=== RECORDS TO PROCESS ===
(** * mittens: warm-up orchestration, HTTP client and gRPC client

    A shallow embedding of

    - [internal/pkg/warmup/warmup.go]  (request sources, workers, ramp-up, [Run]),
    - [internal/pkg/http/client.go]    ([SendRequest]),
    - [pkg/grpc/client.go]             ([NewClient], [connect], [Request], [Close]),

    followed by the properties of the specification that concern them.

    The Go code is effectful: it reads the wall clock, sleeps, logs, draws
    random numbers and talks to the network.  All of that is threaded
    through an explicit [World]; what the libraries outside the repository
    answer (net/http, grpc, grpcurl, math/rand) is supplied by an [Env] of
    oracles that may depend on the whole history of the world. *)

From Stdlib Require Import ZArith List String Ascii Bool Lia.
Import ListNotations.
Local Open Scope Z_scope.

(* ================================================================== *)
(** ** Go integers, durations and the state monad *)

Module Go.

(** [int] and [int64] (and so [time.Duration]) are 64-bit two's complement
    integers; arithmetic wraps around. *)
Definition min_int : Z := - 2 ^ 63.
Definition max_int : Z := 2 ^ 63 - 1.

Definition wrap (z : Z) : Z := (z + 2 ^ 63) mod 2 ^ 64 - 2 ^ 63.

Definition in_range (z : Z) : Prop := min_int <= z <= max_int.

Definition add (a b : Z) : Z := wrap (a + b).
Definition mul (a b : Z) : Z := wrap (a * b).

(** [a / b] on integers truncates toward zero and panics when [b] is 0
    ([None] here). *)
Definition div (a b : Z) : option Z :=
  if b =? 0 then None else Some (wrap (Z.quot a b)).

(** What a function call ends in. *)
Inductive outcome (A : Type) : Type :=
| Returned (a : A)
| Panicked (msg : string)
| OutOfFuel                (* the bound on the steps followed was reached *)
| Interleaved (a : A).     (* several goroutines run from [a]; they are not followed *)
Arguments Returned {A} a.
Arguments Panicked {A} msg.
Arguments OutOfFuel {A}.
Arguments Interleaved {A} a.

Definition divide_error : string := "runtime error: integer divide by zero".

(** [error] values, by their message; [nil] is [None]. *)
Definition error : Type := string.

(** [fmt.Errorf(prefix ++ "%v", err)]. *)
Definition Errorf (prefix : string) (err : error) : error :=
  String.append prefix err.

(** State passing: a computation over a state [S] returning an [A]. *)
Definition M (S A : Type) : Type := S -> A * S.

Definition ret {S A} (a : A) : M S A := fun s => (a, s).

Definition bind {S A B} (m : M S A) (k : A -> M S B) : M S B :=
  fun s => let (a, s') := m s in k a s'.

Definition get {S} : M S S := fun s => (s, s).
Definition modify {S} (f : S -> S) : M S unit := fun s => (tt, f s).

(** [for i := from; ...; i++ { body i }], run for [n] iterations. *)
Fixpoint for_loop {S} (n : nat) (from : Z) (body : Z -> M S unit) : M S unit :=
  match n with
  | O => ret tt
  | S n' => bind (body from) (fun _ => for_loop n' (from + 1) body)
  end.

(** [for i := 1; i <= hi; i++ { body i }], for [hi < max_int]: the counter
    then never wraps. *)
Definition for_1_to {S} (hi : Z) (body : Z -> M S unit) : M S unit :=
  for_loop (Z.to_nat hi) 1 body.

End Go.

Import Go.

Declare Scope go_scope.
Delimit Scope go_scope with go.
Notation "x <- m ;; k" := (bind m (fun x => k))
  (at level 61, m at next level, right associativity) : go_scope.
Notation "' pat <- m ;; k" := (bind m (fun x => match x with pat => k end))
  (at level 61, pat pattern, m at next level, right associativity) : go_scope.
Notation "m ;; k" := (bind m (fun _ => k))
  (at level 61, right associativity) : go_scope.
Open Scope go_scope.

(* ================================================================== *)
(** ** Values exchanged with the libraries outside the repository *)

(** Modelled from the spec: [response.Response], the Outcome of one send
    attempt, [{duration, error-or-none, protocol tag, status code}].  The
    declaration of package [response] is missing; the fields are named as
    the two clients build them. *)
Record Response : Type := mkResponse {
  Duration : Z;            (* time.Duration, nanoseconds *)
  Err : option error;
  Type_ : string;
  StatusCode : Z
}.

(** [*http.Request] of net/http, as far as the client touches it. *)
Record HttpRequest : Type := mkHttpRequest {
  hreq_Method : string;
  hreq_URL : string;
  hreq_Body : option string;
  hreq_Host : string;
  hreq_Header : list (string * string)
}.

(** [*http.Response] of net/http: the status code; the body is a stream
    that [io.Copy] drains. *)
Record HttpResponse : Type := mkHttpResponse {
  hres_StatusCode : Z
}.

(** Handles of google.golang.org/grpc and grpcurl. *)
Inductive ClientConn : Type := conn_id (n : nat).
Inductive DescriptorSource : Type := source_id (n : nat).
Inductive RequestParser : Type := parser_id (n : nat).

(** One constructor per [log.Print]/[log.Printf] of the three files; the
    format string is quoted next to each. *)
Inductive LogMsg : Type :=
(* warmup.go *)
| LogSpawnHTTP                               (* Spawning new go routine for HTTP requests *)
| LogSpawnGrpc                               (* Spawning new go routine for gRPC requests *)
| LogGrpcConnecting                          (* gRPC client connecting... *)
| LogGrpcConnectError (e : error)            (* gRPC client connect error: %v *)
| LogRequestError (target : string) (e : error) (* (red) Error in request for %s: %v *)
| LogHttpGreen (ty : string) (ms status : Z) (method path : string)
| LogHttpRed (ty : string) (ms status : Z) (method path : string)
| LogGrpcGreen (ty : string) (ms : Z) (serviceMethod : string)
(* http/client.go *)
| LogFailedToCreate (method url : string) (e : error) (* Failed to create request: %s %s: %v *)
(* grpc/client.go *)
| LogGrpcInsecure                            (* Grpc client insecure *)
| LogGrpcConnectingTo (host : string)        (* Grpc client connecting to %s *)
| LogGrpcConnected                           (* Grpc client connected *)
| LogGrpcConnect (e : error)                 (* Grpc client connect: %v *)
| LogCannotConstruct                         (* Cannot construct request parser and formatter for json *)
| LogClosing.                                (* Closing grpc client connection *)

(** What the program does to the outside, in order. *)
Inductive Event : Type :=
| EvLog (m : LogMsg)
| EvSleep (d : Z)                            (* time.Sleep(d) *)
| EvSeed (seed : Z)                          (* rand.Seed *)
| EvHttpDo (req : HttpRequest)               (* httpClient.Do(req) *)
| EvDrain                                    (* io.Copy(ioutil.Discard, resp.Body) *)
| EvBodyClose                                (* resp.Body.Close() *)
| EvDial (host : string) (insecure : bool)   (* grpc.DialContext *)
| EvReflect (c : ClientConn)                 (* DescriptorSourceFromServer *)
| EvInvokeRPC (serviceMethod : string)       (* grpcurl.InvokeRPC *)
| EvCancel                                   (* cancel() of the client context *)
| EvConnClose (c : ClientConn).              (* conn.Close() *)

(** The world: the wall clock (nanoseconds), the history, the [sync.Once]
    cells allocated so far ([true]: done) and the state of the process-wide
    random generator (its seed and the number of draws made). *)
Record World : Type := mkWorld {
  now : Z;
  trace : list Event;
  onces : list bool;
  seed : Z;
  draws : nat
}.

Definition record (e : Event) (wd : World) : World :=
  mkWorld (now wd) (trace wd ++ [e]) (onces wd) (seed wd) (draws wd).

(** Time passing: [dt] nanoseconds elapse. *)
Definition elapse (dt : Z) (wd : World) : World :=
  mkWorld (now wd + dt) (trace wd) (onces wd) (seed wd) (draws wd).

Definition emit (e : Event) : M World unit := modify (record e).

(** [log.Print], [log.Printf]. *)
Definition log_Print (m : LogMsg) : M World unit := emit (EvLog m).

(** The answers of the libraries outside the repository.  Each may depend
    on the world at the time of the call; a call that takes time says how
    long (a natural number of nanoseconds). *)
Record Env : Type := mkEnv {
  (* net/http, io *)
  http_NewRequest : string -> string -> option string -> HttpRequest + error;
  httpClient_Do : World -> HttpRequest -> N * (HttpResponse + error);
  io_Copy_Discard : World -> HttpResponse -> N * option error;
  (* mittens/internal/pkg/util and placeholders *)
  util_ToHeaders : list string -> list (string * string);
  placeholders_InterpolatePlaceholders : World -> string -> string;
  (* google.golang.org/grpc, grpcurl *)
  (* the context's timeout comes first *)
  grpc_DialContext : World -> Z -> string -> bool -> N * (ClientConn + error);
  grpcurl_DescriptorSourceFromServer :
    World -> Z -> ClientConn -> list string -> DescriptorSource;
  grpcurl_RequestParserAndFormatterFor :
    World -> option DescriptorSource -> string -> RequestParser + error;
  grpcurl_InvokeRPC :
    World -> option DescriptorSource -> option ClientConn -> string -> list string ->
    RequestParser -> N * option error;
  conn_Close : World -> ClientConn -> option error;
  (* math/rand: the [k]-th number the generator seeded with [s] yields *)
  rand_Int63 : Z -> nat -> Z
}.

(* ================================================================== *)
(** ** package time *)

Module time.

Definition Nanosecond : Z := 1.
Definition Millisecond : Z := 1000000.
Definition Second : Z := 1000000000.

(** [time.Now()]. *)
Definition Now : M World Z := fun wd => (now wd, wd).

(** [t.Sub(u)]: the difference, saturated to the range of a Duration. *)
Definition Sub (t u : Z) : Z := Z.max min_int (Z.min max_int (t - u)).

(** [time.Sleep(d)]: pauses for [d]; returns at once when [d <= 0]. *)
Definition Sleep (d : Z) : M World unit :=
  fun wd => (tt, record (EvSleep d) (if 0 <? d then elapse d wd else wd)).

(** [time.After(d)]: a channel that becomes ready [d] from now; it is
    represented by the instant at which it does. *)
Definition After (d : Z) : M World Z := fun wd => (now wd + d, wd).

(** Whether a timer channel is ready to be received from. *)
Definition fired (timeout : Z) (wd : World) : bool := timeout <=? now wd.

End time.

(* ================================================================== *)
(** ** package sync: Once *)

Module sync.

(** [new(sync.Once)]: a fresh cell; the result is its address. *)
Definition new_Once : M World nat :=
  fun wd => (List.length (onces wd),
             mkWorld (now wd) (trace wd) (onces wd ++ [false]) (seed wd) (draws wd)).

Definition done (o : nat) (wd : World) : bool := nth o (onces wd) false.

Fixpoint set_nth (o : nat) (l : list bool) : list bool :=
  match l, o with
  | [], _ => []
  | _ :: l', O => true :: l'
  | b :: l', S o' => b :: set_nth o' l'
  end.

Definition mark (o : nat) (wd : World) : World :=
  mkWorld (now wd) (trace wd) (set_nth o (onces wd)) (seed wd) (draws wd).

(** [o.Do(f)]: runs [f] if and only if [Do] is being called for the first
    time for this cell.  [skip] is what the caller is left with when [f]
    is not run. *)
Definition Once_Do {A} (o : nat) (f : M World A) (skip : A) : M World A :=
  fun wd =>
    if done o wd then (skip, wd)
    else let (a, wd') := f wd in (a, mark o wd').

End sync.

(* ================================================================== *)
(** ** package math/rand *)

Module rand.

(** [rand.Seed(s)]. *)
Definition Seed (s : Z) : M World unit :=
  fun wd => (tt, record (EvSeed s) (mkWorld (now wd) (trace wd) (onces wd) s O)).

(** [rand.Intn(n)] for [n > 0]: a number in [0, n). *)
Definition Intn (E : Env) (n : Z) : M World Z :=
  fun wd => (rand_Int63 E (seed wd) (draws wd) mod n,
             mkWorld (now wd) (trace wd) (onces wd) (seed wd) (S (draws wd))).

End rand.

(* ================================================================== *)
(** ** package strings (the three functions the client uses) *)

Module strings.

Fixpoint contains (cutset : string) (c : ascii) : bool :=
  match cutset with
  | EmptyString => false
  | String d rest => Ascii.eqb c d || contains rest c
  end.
===
* _TASK ITEM_
Only the lines from the one containing "random generator (its" through the one containing "(** The answers" are to be retyped, both boundary lines included, with no other material.

* _TASK RESPONSE_
    random generator (its seed and the number of draws made). *)
Record World : Type := mkWorld {
  now : Z;
  trace : list Event;
  onces : list bool;
  seed : Z;
  draws : nat
}.

Definition record (e : Event) (wd : World) : World :=
  mkWorld (now wd) (trace wd ++ [e]) (onces wd) (seed wd) (draws wd).

(** Time passing: [dt] nanoseconds elapse. *)
Definition elapse (dt : Z) (wd : World) : World :=
  mkWorld (now wd + dt) (trace wd) (onces wd) (seed wd) (draws wd).

Definition emit (e : Event) : M World unit := modify (record e).

(** [log.Print], [log.Printf]. *)
Definition log_Print (m : LogMsg) : M World unit := emit (EvLog m).

(** The answers of the libraries outside the repository.  Each may depend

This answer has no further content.